Frequently Asked Questions

Is epoxy flooring the same as a flake garage floor?

Not exactly. Epoxy is one material in the system, usually the base coat. A flake garage floor is the complete system: an epoxy or polyurea base coat, a full vinyl flake broadcast, and a polyaspartic top coat. When people say epoxy flooring, they usually mean this full system.

What is the difference between epoxy floors and epoxy floor paint?

True epoxy is a two-part material, a resin and a hardener, that cures through a chemical reaction into a hard bonded surface. Epoxy floor paint, often sold as a DIY kit, is a thin product that mostly dries rather than chemically curing, with no flake broadcast and no polyaspartic top coat, so it is a different product class.

What is metallic epoxy flooring?

Metallic epoxy flooring uses pigmented resin to create a marbled, reflective finish instead of a flake broadcast. It is a different look within the same professional category, more common in showrooms and living spaces than in working garages.

Is epoxy flooring only for garages?

No. The same systems are installed in basements, workshops, patios, and commercial floors. The base coat is matched to the moisture and use of each space, so epoxy floors are best understood as a category rather than a single garage product.

Is epoxy the same as a concrete sealer?

No. A concrete sealer soaks into or thinly coats the slab to resist moisture and dust, but it adds no color, thickness, or flake. An epoxy system is a built-up, multi-layer floor with a decorative and protective surface.

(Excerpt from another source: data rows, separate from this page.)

(** Five questions, six next-question requests and a blur. *)
Lemma cursor_witness :
  let s := Recorder.init ["Q1"; "Q2"; "Q3"; "Q4"; "Q5"] in
  let evs := repeat Recorder.NextQuestion 6 ++ [Recorder.Blur 9] in
  (Recorder.currentQuestion (state_of (Recorder.handleAll true evs s)) < 5)%nat.
Proof.
  cbv zeta.
  apply (cursor_is_monotone_and_bounded true
           (repeat Recorder.NextQuestion 6 ++ [Recorder.Blur 9])
           (Recorder.init ["Q1"; "Q2"; "Q3"; "Q4"; "Q5"])).
  cbn. lia.
Defined.

(** ** A whole session, and a submission that fails *)

Lemma handleAll_refs_and_listener (speech : bool) (evs : list Recorder.event) :
  forall s : Recorder.state,
  let s' := state_of (Recorder.handleAll speech evs s) in
  session_refs s' = session_refs s
  /\ Recorder.pasteListeners s' = Recorder.pasteListeners s
  /\ Recorder.recording s' = Recorder.recording s.
Proof.
  induction evs as [|ev rest IH]; intros s; cbn zeta; [ repeat split | ].
  cbn [Recorder.handleAll].
  erewrite bind_state by apply handle_returns.
  destruct (handle_keeps_refs speech ev s) as [Hr _].
  destruct (handle_counts speech ev s) as (_ & _ & Hl & _ & Hrec & _).
  destruct (IH (state_of (Recorder.handle speech ev s))) as (IHr & IHl & IHrec).
  cbn zeta in *. repeat split; congruence.
Qed.

Lemma stop_accepted_posts (s : Recorder.state) :
  let r := Recorder.stopInterview accepted s in
  filter is_post (trace_of r)
  = [PostUploadChunk (Recorder.attemptId s) editor_events
       (Summary (Recorder.paste_count s) (Recorder.proctoring_current s));
     PostFinish (Recorder.attemptId s)].
Proof.
  destruct s as [aid mr sr iv rec pc pst cq qs sp fc vs sw pl cams scrs].
  unfold Recorder.stopInterview, Recorder.stopRecorder, Recorder.stopFaceDetection,
    accepted.
  destruct mr as [[]|], sr as [[]|], iv; reflexivity.
Qed.

(** X7. A session that starts on a fresh component, lives through any
    events and is stopped with the backend accepting both requests makes
    exactly two requests at stop, in this order: one [editor_events] chunk
    for the attempt, whose summary holds the number of pastes and the
    accumulator with the number of blurs, then one [finish] for the same
    attempt.  Afterwards the recorders are inactive, the detection interval
    is cleared and [recording] is false.  The session is not released in
    full, though: the paste listener of the start is still attached, so a
    later paste still raises the paste count, and the camera stream, and
    the screen stream if one was granted, stay live. *)
Theorem stopped_session_keeps_listener_and_streams
  (e : Recorder.start_env) (speech : bool) (evs : list Recorder.event)
  (qs : list string) :
  mandatory e = true ->
  let s1 := state_of (Recorder.startInterview e (Recorder.init qs)) in
  let s2 := state_of (Recorder.handleAll speech evs s1) in
  let r := Recorder.stopInterview accepted s2 in
  result_of r = Returned tt
  /\ filter is_post (trace_of r)
     = [PostUploadChunk (Recorder.post_start e) editor_events
          (Summary (Z.of_nat (count_events is_paste evs))
                   (Recorder.proctoring_current s2));
        PostFinish (Recorder.post_start e)]
  /\ tab_blur_count (Recorder.proctoring_current s2)
     = Z.of_nat (count_events is_blur evs)
  /\ Recorder.recording (state_of r) = false
  /\ torn_down (state_of r) = true
  /\ Recorder.pasteListeners (state_of r) = 1%nat
  /\ (forall t : Z,
        Recorder.paste_count
          (state_of (Recorder.handle speech (Recorder.Paste t) (state_of r)))
        = Recorder.paste_count (state_of r) + 1)
  /\ Recorder.liveCameraStreams (state_of r) = 1%nat
  /\ Recorder.liveScreenStreams (state_of r)
     = (if is_some _ (Recorder.getDisplayMedia e) then 1 else 0)%nat.
Proof.
  intros Hm s1 s2 r.
  destruct (start_outcome e (Recorder.init qs)) as (_ & _ & Hrefs).
  destruct (Hrefs Hm) as (Hid & _). fold s1 in Hid.
  destruct (start_holdings e (Recorder.init qs))
    as (Hpl & Hcam & Hscr & Hpc & Hpr & _).
  fold s1 in Hpl, Hcam, Hscr, Hpc, Hpr.
  assert (Hcg : camera_granted e = true).
  { clear -Hm. unfold mandatory in Hm. unfold camera_granted.
    destruct (is_some _ (Recorder.simulationId e)), (Recorder.confirm_answer e),
      (is_some _ (Recorder.getUserMedia e)); try reflexivity; discriminate Hm. }
  unfold screen_granted in Hscr. rewrite Hm in Hpl, Hscr. rewrite Hcg in Hcam.
  cbn [andb Recorder.init Recorder.pasteListeners Recorder.liveCameraStreams
       Recorder.liveScreenStreams Recorder.paste_count
       Recorder.proctoring_current] in Hpl, Hcam, Hscr, Hpc, Hpr.
  destruct (handleAll_counts speech evs s1)
    as (Hblur & Hpaste & Hl2 & Hc2 & Hs2 & _).
  destruct (handleAll_refs_and_listener speech evs s1) as (Href & _ & _).
  fold s2 in Hblur, Hpaste, Hl2, Hc2, Hs2, Href.
  rewrite Hpl, Hpc, Nat.mul_1_r in Hpaste. rewrite Hpr in Hblur.
  unfold session_refs in Href. injection Href as Ha _ _. rewrite Hid in Ha.
  destruct (stop_tears_down s2) as (Hret & Htd & Hrec & _).
  destruct (stop_keeps_holdings accepted s2) as (Hl3 & Hc3 & Hs3 & _).
  fold r in Hret, Htd, Hrec, Hl3, Hc3, Hs3.
  split; [ exact Hret | ].
  split; [ subst r; rewrite stop_accepted_posts, Ha, Hpaste; reflexivity | ].
  split; [ rewrite Hblur; reflexivity | ].
  split; [ exact Hrec | ]. split; [ exact Htd | ].
  split; [ congruence | ].
  split.
  - intros t.
    destruct (handle_counts speech (Recorder.Paste t) (state_of r)) as (_ & Hp & _).
    cbn zeta in Hp. cbn [is_paste] in Hp. rewrite Hp.
    replace (Recorder.pasteListeners (state_of r)) with 1%nat by congruence.
    reflexivity.
  - split; [ congruence | ].
    rewrite Hs3, Hs2, Hscr.
    destruct (is_some _ (Recorder.getDisplayMedia e)); reflexivity.
Qed.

Can I install epoxy flooring myself?

DIY kits exist, but they are a different product class from a professional installation, which uses commercial-grade base and top coats and equipment a kit does not include. How a professional floor is actually installed is covered in its own guide.

What does “solids content” mean in epoxy?

Solids content is the share of an epoxy product that remains as cured film after it sets, rather than evaporating off as water or solvent. A high-solids epoxy, up to 100% solids, leaves a full-thickness layer, while a low-solids or water-based product leaves a much thinner one. It is one of the clearest ways a professional-grade epoxy differs from a big-box kit.